Depending on the sex drive of you and your partner, the sex could be as scarce as once in a month or as steady as multiple times a day, almost every day.
What decides frequency of sex
What actually matters most is an understanding between you and your sexual partner – whether or not you are in a relationship.
But then, there are factors that should play on your mind when making demands of your partner.
Things
like work schedule, disparity in sex drive, level of relationship,
anxiety, and mood have been known to have an effect on how much sex you
get in your relationship.
Yes, sex can be too much
If you have sex so frequently in a short while that it results in physical pain, then you need to slow down.
Dr. Needle says:
"Some people might experience physical discomfort from a lot of sex in a short period of time."
"For
example, for females, it is possible to have less lubrication after
prolonged sexual contact or penetration, which can lead to pain and
irritation for themselves and their partner.”

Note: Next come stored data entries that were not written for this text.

Lemma filled_tree cs ts j : reps Node cs ts -> filled cs j -> exists t, ts !! j = Some t /\ t <> E.
Proof.
  intros Hr Hj. destruct (lookup_lt_is_Some_2 ts j) as [t Ht].
  { destruct Hj as (c & Hc & _). destruct Hr as [<- _]. by eapply lookup_lt_Some. }
  exists t. split; [done|]. by apply (reps_filled cs ts j t Hr Ht).
Qed.

(** A branch with a single child is an extension. *)
Lemma look_single ts j u k : ts !! j = Some u -> (forall i c, ts !! i = Some c -> c <> E -> i = j) ->
  look (Branch ts) k = look (Ext [Z.of_nat j] u) k.
Proof.
  intros Hu H. rewrite look_Ext_cons. destruct k as [|x k]; [done|]. rewrite look_Branch.
  assert (look (Ext [] u) k = look u k) as -> by (simpl; by rewrite drop_0).
  unfold index. destruct (decide (x = Z.of_nat j)) as [->|Hne].
  - rewrite (proj2 (Z.leb_le 0 (Z.of_nat j))), Nat2Z.id, Hu by lia. done.
  - destruct (Z.leb_spec 0 x); [|done]. destruct (ts !! Z.to_nat x) as [c|] eqn:Hc; [|done].
    destruct (decide (c = E)) as [->|HE]; [done|]. apply H in Hc; [lia|done].
Qed.

Lemma resolve_spec c u pre : rep Node false c u -> wf u ->
  exists m, resolve Node g c pre = Ok (inr m) /\ rep Node false m u /\ loaded m.
Proof.
  intros Hr Hw. destruct c as [|v|h|k c f|cs f]; simpl; try (by eexists).
  - apply rep_nil_inv in Hr as ->. inversion Hw.
  - apply rep_value_inv in Hr as ->. inversion Hw.
  - destruct (rep_loaded _ _ _ _ Hr g pre) as (m & -> & Hm & Hrm). by exists m.
Qed.

(** The result of [delete] at a key. *)
Definition deleted (b : bool) (t : tree) (key : bytes) (r : result changed) : Prop :=
  exists d n' t', r = Ok (d, n', None) /\ rep Node b n' t' /\ fits t' key /\ sets t t' key None /\
    (d = false -> t' = t) /\ (is_branch t -> t' <> E) /\ (d = true -> t' = E \/ loaded n').

(** A branch that lost a child. *)
Lemma reduce_spec cs ts pre b : reps Node cs ts -> length ts = 17%nat ->
  (forall i c, ts !! i = Some c -> (i < 16)%nat -> c <> E -> wf c) ->
  (forall c, ts !! 16%nat = Some c -> c = E \/ exists v, c = Leaf v /\ v <> []) ->
  (exists i c, ts !! i = Some c /\ c <> E) ->
  exists n' t', reduce Node g cs pre = Ok (true, n', None) /\ rep Node b n' t' /\ wf t' /\ loaded n' /\
    forall k, look t' k = look (Branch ts) k.
Proof.
  intros Hr Hl H1 H2 (i0 & c0 & Hi0 & Hc0). unfold reduce.
  destruct (remaining_spec 0 cs) as [[_ H]|[(j & -> & Hj & Hu)|[-> (j & j' & Hjj & Hj & Hj')]]]; [lia|..].
  - edestruct H. by eapply (reps_filled cs ts i0 c0).
  - destruct (filled_tree _ _ _ Hr Hj) as (u & Hju & HE). rewrite Z.add_0_l, (proj2 (Z.geb_le (Z.of_nat j) 0)) by lia.
    assert (forall i c, ts !! i = Some c -> c <> E -> i = j) as Hone.
    { intros i c Hc HcE. apply Hu. by eapply reps_filled. }
    destruct (reps_child _ cs ts (Z.of_nat j) u Hr) as (c & -> & Hc & _); [lia|by rewrite Nat2Z.id|]. cbn [rbind].
    pose proof (lookup_lt_Some _ _ _ Hju). destruct (Z.eqb_spec (Z.of_nat j) 16) as [Hj16|Hj16]; cbn [negb].
    + assert (j = 16)%nat as -> by lia. destruct (H2 u Hju) as [->|(v & -> & Hv)]; [done|].
      do 2 eexists. split; [done|]. split; [constructor; [done|apply flag_new]|].
      split; [constructor; [by exists []; split; [|constructor]|done]|]. split; [done|].
      intros k. symmetry. by eapply look_single.
    + assert (wf u) as Hw by (apply (H1 j); [done|lia|done]).
      destruct (resolve_spec c u pre Hc Hw) as (m & -> & Hm & Hlm). cbn [rbind].
      assert (nibble_ok (Z.of_nat j)) as Hn by (unfold nibble_ok; lia).
      destruct m as [| | |ck cv cf|ccs cf]; try done.
      * apply rep_short_inv in Hm as (w & -> & Hw' & _). do 2 eexists. split; [done|].
        split; [constructor; [done|apply flag_new]|]. split; [|split; [done|]].
        -- inversion Hw as [p0 v0 Hp Hv0|p0 us Hp Hp' Hb|]; subst; constructor; try done;
             [apply tkey_cons; by right|by constructor].
        -- intros k. rewrite (look_single ts j (Ext ck w) k) by done. by rewrite <-look_Ext_Ext.
      * apply rep_full_inv in Hm as (us & -> & _). do 2 eexists. split; [done|].
        split; [constructor; [done|apply flag_new]|].
        split; [constructor; [by constructor|done|done]|]. split; [done|].
        intros k. symmetry. by eapply look_single.
  - do 2 eexists. split; [done|]. split; [apply rep_branch; [done|apply flag_new]|]. split; [|done].
    destruct (filled_tree _ _ _ Hr Hj) as (c & Hc & HcE). destruct (filled_tree _ _ _ Hr Hj') as (d & Hd & HdE).
    constructor; [done|done|done|]. by exists j, j', c, d.
Qed.

Lemma sets_none t key : look t key = None -> sets t t key None.
Proof. intros H k. by destruct (decide (k = key)) as [->|]. Qed.

Lemma fits_wf t key : tkey key -> wf t -> fits t key.
Proof. by right; right. Qed.

(** A child is replaced and the branch reduced. *)
Lemma delete_child cs ts x u u' n' kr pre b : wf (Branch ts) -> reps Node cs ts -> tkey (x :: kr) -> 0 <= x ->
  ts !! Z.to_nat x = Some u -> rep Node false n' u' -> fits u' kr -> sets u u' kr None ->
  exists m t', reduce Node g (<[Z.to_nat x := n']> cs) pre = Ok (true, m, None) /\ rep Node b m t' /\
    wf t' /\ loaded m /\ sets (Branch ts) t' (x :: kr) None.
Proof.
  intros Hw Hcs Hk Hx Hu Hr Hf Hs. inversion Hw as [| |ts' Hl H1 H2 H3]; subst ts'.
  assert ((Z.to_nat x < length ts)%nat) as Hlt by (by eapply lookup_lt_Some).
  assert (forall i c, <[Z.to_nat x := u']> ts !! i = Some c -> (i = Z.to_nat x /\ c = u') \/ ts !! i = Some c) as Hget.
  { intros i c Hc. apply list_lookup_insert_Some in Hc as [(-> & -> & _)|[_ Hc]]; auto. }
  destruct (reduce_spec (<[Z.to_nat x := n']> cs) (<[Z.to_nat x := u']> ts) pre b) as (m & t' & E & Hm & Ht & Hlo & Hlk).
  - by apply reps_insert.
  - by rewrite length_insert.
  - intros i c Hc Hi HcE. destruct (Hget i c Hc) as [[-> ->]|Hc']; [|by eapply H1].
    destruct (fits_ne _ _ Hf HcE) as [[-> _]|[_ ?]]; [|done]. apply tkey_cons in Hk as [[-> _]|[_ Hk]]; [lia|by apply tkey_nil in Hk].
  - intros c Hc. destruct (Hget _ c Hc) as [[Hi ->]|Hc']; [|by apply H2].
    assert (x = 16) as -> by lia. apply tkey_cons in Hk as [[_ ->]|[Hn _]]; [|unfold nibble_ok in Hn; lia].
    destruct Hf as [[-> _]|[[_ Hv]|[Hk _]]]; [by left|by right|by apply tkey_nil in Hk].
  - destruct H3 as (i & j & c & d & Hij & Hi & Hj & Hc & Hd). destruct (decide (i = Z.to_nat x)) as [->|Hne].
    + exists j, d. by rewrite list_lookup_insert_ne.
    + exists i, c. by rewrite list_lookup_insert_ne.
  - exists m, t'. repeat split; try done. intros k. rewrite Hlk. by apply (sets_child ts x u u' kr None).
Qed.

(** Removing below an extension merges extensions. *)
Lemma delete_below nkey u k' d n' t' f b : wf (Ext nkey u) -> is_branch u ->
  tkey (nkey ++ k') -> rep Node false n' t' -> fits t' k' -> sets u t' k' None -> t' <> E ->
  (d = true -> t' = E \/ loaded n') -> (d = false -> t' = u) -> flag_ok b (Ext nkey u) f ->
  forall c, rep Node false c u ->
  deleted b (Ext nkey u) (nkey ++ k')
    (match d with
     | true => match n' with
               | shortNode ckey cval _ => Ok (true, shortNode (concat nkey ckey) cval (newFlag g), None)
               | _ => Ok (true, shortNode nkey n' (newFlag g), None)
               end
     | false => Ok (false, shortNode nkey c f, None)
     end).
Proof.
  intros Hw Hbr Hk Hr Hf Hs HE Hlo Hd Hfl c Hc. inversion Hw as [|p0 ts Hp Hp' Hb|]; subst; [done|].
  assert (wf t') as Ht.
  { destruct (fits_ne _ _ Hf HE) as [[-> (v & -> & _)]|[_ ?]]; [|done].
    rewrite app_nil_r in Hk. destruct Hk as (l & -> & _). apply Forall_app in Hp as [_ Hp].
    apply Forall_cons in Hp as [Hp _]. unfold nibble_ok in Hp. lia. }
  destruct d.
  - destruct Hlo as [?|Hlo]; [done|done|]. destruct n' as [| | |ck cv cf|cs cf]; try done.
    + apply rep_short_inv in Hr as (w & -> & Hw' & _). exists true, (shortNode (concat nkey ck) cv (newFlag g)), (Ext (nkey ++ ck) w).
      split; [done|]. split; [constructor; [done|apply flag_new]|].
      split; [apply fits_wf; [done|]|split; [|split; [done|split; [done|by right]]]].
      * inversion Ht as [p0 v0 Hq Hv0|p0 us Hq Hq' Hb'|]; subst; constructor; try done;
          [by apply tkey_app|by apply Forall_app|]. by destruct nkey.
      * intros k. rewrite look_Ext_Ext. by apply sets_ext.
    + apply rep_full_inv in Hr as (us & -> & Hcs & Hfc). exists true, (shortNode nkey (fullNode cs cf) (newFlag g)), (Ext nkey (Branch us)).
      split; [done|]. split; [constructor; [by apply rep_branch|apply flag_new]|].
      split; [apply fits_wf; [done|by constructor]|]. split; [by apply sets_ext|]. split; [done|]. split; [done|by right].
  - rewrite (Hd eq_refl) in *. exists false, (shortNode nkey c f), (Ext nkey (Branch ts)).
    split; [done|]. split; [by constructor|]. split; [by apply fits_wf|]. split; [by apply sets_ext|done].
Qed.

Definition delete_ok (fuel : nat) : Prop := forall n t pre key b,
  rep Node b n t -> fits t key -> (cost n key <= fuel)%nat -> deleted b t key (delete Node g fuel n pre key).

Lemma nibbles_not_tkey k : nibbles_ok k -> ~ tkey k.
Proof.
  intros H (l & -> & _). apply Forall_app in H as [_ H]. apply Forall_cons in H as [H _]. unfold nibble_ok in H. lia.
Qed.

Lemma delete_ext fuel nkey u w f pre key b : delete_ok fuel -> rep Node false u w -> flag_ok b (Ext nkey w) f ->
  wf (Ext nkey w) -> tkey key -> (cost (shortNode nkey u f) key <= S fuel)%nat ->
  deleted b (Ext nkey w) key (delete Node g (S fuel) (shortNode nkey u f) pre key).
Proof.
  intros IH Hu Hfl Hw Hk Hc. cbn [delete].
  destruct (prefixLen_cases key nkey) as [(k' & E & ->)|[(q & x & a & y & c & E1 & E2 & Hne & ->)|(y & c & -> & _)]];
    [| |by eapply ext_not_longer in Hw].
  - rewrite (proj2 (Nat.ltb_ge _ _)) by lia. destruct (Nat.eqb_spec (length nkey) (length key)) as [Hlen|Hlen].
    + assert (k' = []) as -> by (rewrite E, length_app in Hlen; destruct k'; [done|simpl in Hlen; lia]).
      rewrite app_nil_r in E. subst nkey.
      inversion Hw as [p0 v0 Hp Hv0|p0 ts Hp _ Hb|]; subst; [|by apply nibbles_not_tkey in Hp].
      exists true, nilNode, TrieTree.E. repeat split; try done; [constructor|left; auto| |by left].
      intros k. rewrite look_Leaf_at. by destruct (decide (k = key)).
    + rewrite E in Hk, Hc |- *. rewrite take_app_length, drop_app_length.
      assert (is_branch w) as Hbr.
      { inversion Hw as [p0 v0 Hp Hv0|p0 ts Hp _ Hb|]; subst; [|done]. apply (tkey_prefix _ _ Hp) in Hk as ->.
        by rewrite app_nil_r in Hlen. }
      destruct (IH u w (pre ++ nkey) k' false) as (d & n' & t' & -> & H1 & H2 & H3 & H4 & H5 & H6);
        [done|by eapply fits_ext|apply (cost_app (shortNode nkey u f) u nkey); [done|by eapply wf_ext_key|done]|].
      cbn [rbind]. pose proof (delete_below nkey w k' d n' t' f b Hw Hbr Hk H1 H2 H3 (H5 Hbr) H6 H4 Hfl u Hu) as HD.
      destruct d; exact HD.
  - rewrite (proj2 (Nat.ltb_lt _ _)) by (rewrite E2, length_app; simpl; lia).
    exists false, (shortNode nkey u f), (Ext nkey w). repeat split; try done; [by constructor|by apply fits_wf|].
    apply sets_none, look_Ext_None. rewrite E1, E2. intros k'. rewrite <-app_assoc. intros E%app_inv_head. simpl in E. congruence.
Qed.
(** C16: A proof made from a trie verifies: [Prove] succeeds, keeps the proofs that
    were in the database, and [VerifyProof] against the trie's hash returns what
    the trie holds for the key, be it a value or nothing. *)
Theorem prove_verify (N : Hash -> option bytes) (t t' : Trie) (h : Hash) (m : gmap bytes bytes) (key : bytes) (pdb : gmap bytes bytes) :
  blobs known -> map_known known m -> represents (M := hash_marks N) N t m -> root t <> nilNode ->
  Trie_Hash t = Ok (t', h) -> bytes_ok key -> proof_ok known (fun k => pdb !! k) ->
  exists pdb' j, Prove N t key 0 pdb = Ok (inr pdb') /\ pdb ⊆ pdb' /\ proof_ok known (fun k => pdb' !! k) /\
    VerifyProof (2 * length key + 1) h key (fun k => pdb' !! k) = Ok (inr (m !! key), j).
Proof.
  intros Hk Hm (T & Hr & Hc) Hn Eh Hb Hp. pose proof (Hm T Hc) as Ht.
  assert (wf T) as Hw by (destruct (c_shape _ _ Hc) as [->|]; [by apply rep_E in Hr|done]).
  destruct (Hash_ok known N t m T Hk Hm Hr Hc) as (t2 & E2 & _). rewrite Eh in E2. injection E2 as _ ->.
  rewrite (troot_wf T Hw). pose proof (keybytesToHex_tkey key Hb) as Htk.
  destruct (path_nodes_spec known N (cachegen t) (trie_fuel (keybytesToHex key)) (root t) T (keybytesToHex key) true)
    as (ns & En & Hns); [done|by eapply fits_contents|done|apply cost_fuel|].
  destruct (put_nodes_spec known Hk N Keccak256_hsh 0 ns _ pdb Hns Hp) as (pdb' & Ep & Hp' & He & Hput).
  unfold Prove. rewrite En. cbn [rbind]. rewrite Ep. cbn [rbind].
  destruct (verify_loop_ok known Hk (2 * length key + 1) 0 T (keybytesToHex key) (fun k => pdb' !! k) Hw Ht Htk)
    as (j & r & E & Hr').
  - unfold keybytesToHex. fold (hex_of key). rewrite length_app, length_hex_of. simpl. lia.
  - intros u b Hwu Hku Hg. destruct (Hp' _ _ Hg) as [Hkb He']. symmetry. apply (known_inj _ Hk); [by apply tree_known_enc|done|done].
  - exists pdb', j. split; [done|]. split; [by apply map_subseteq_spec|]. split; [done|]. unfold VerifyProof. rewrite E.
    rewrite (c_get _ _ Hc key Hb) in Hr'. destruct Hr' as [->|(n & u & _ & Hno & Hu & Hcase)]; [done|]. exfalso.
    apply list_elem_of_lookup in Hu as (i & Hi). destruct (path_self T (keybytesToHex key) Hw Htk) as [l Hl].
    assert (pdb' !! hsh (tenc u) = Some (tenc u)) as Hin; [|by rewrite Hno in Hin].
    destruct Hcase as [->|Hh]; [|by apply (Hput i u Hi); left]. apply (Hput 0%nat T); [by rewrite Hl|by right].
Qed.

End Laws.

(** A blob that refers to itself, under a key that is not its hash: a short
    node with an empty key. *)
Definition loop_key : Hash := replicate 32 1.
Definition loop_blob : bytes := [226; 0; 160] ++ loop_key.
(* ===== verification/TrieUnion.v ===== *)
(** * Trie: the union of iterators

    The heap of [TrieIter.v] keeps its least element in front; the union of
    iterators delivers the items of all of them, each once, in order
    ([union_exact]). *)

From Stdlib Require Import Lia.
From stdpp Require Import base numbers list sorting.
From S2P Require Import Prelude BigInt Types Keccak TrieNode TrieOps TrieIter TrieIterSpec.
Import Common TrieNode TrieOps TrieIter TrieIterSpec.

#[local] Open Scope Z_scope.
#[local] Open Scope go_scope.

Module TrieUnion.

(** ** Heaps *)

Definition child (i k : nat) : Prop := k = (2 * i + 1)%nat \/ k = (2 * i + 2)%nat.

Section Heap.
Context {A : Type} (less : A -> A -> result bool) (Good : A -> Prop) (R : A -> A -> bool).

(** The comparison never fails on the elements, and is a strict weak order. *)
Hypothesis less_R : forall a b, Good a -> Good b -> less a b = Ok (R a b).
Hypothesis R_asym : forall a b, Good a -> Good b -> R a b = true -> R b a = false.
Hypothesis R_trans : forall a b c, Good a -> Good b -> Good c -> R b a = false -> R c b = false -> R c a = false.

Definition le (a b : A) : Prop := R b a = false.

(** Below [n], the elements from [lo] on are not behind their children. *)
Definition heap_from (lo n : nat) (h : list A) : Prop :=
  forall i k a b, (lo <= i)%nat -> (k < n)%nat -> child i k -> h !! i = Some a -> h !! k = Some b -> le a b.

Lemma Less_ok h i j a b : Forall Good h -> h !! i = Some a -> h !! j = Some b -> Less less h i j = Ok (R a b).
Proof. intros Hg Ha Hb. unfold Less. rewrite Ha, Hb. apply less_R; by eapply Forall_lookup_1. Qed.

Lemma Swap_ok (h : list A) i j a b : i <> j -> h !! i = Some a -> h !! j = Some b -> exists h', Swap h i j = Ok h' /\ h' ≡ₚ h /\
  h' !! i = Some b /\ h' !! j = Some a /\ forall k, k <> i -> k <> j -> h' !! k = h !! k.
Proof.
  intros Hn Ha Hb. unfold Swap. rewrite Ha, Hb. eexists. split; [done|].
  pose proof (lookup_lt_Some _ _ _ Ha). pose proof (lookup_lt_Some _ _ _ Hb). split; [by apply Permutation_insert_swap|].
  split; [rewrite list_lookup_insert_ne, list_lookup_insert_eq by done; done|].
  split; [rewrite list_lookup_insert_eq by (by rewrite length_insert); done|]. intros k H1 H2. by rewrite !list_lookup_insert_ne.
Qed.

Lemma swap_good (h h' : list A) : h' ≡ₚ h -> Forall Good h -> Forall Good h'.
Proof. intros E. by rewrite E. Qed.

(** *** [down] *)

(** Everything from [lo] on is in order but the children of [i]. *)
Definition sinking (lo n i : nat) (h : list A) : Prop :=
  (forall p k a b, (lo <= p)%nat -> p <> i -> (k < n)%nat -> child p k -> h !! p = Some a -> h !! k = Some b -> le a b) /\
  (forall p k a b, (lo <= p)%nat -> child p i -> child i k -> (k < n)%nat -> h !! p = Some a -> h !! k = Some b -> le a b).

However, for partners with really high sex drive who still want to go on despite the soreness, this does not stop you from enjoying sexual pleasure.
The solution is in doing other things that do not involve penetration – oral sex and extended foreplay comes in really handy here.
Communicate your sexual needs
As with every part of your relationship, the role of communication in sex should never be overlooked.
Is the sex enough or not satisfactory for you? Find a way to talk to your partner about it.
Would you rather reduce actual sex and improve other areas such as foreplay and oral sex? Find a way to discuss and reach a compromise and achieve a balance in your sex life.
The
role of sex is keeping your relationship going should never be
downplayed. Even if you are in a celibate relationship, there are still
ways to know all you need to know about your partner’s preferences without actually having sex.
In
any case, ensure do always do what is best for you and your partner and
what works best for the level you’re on in the relationship.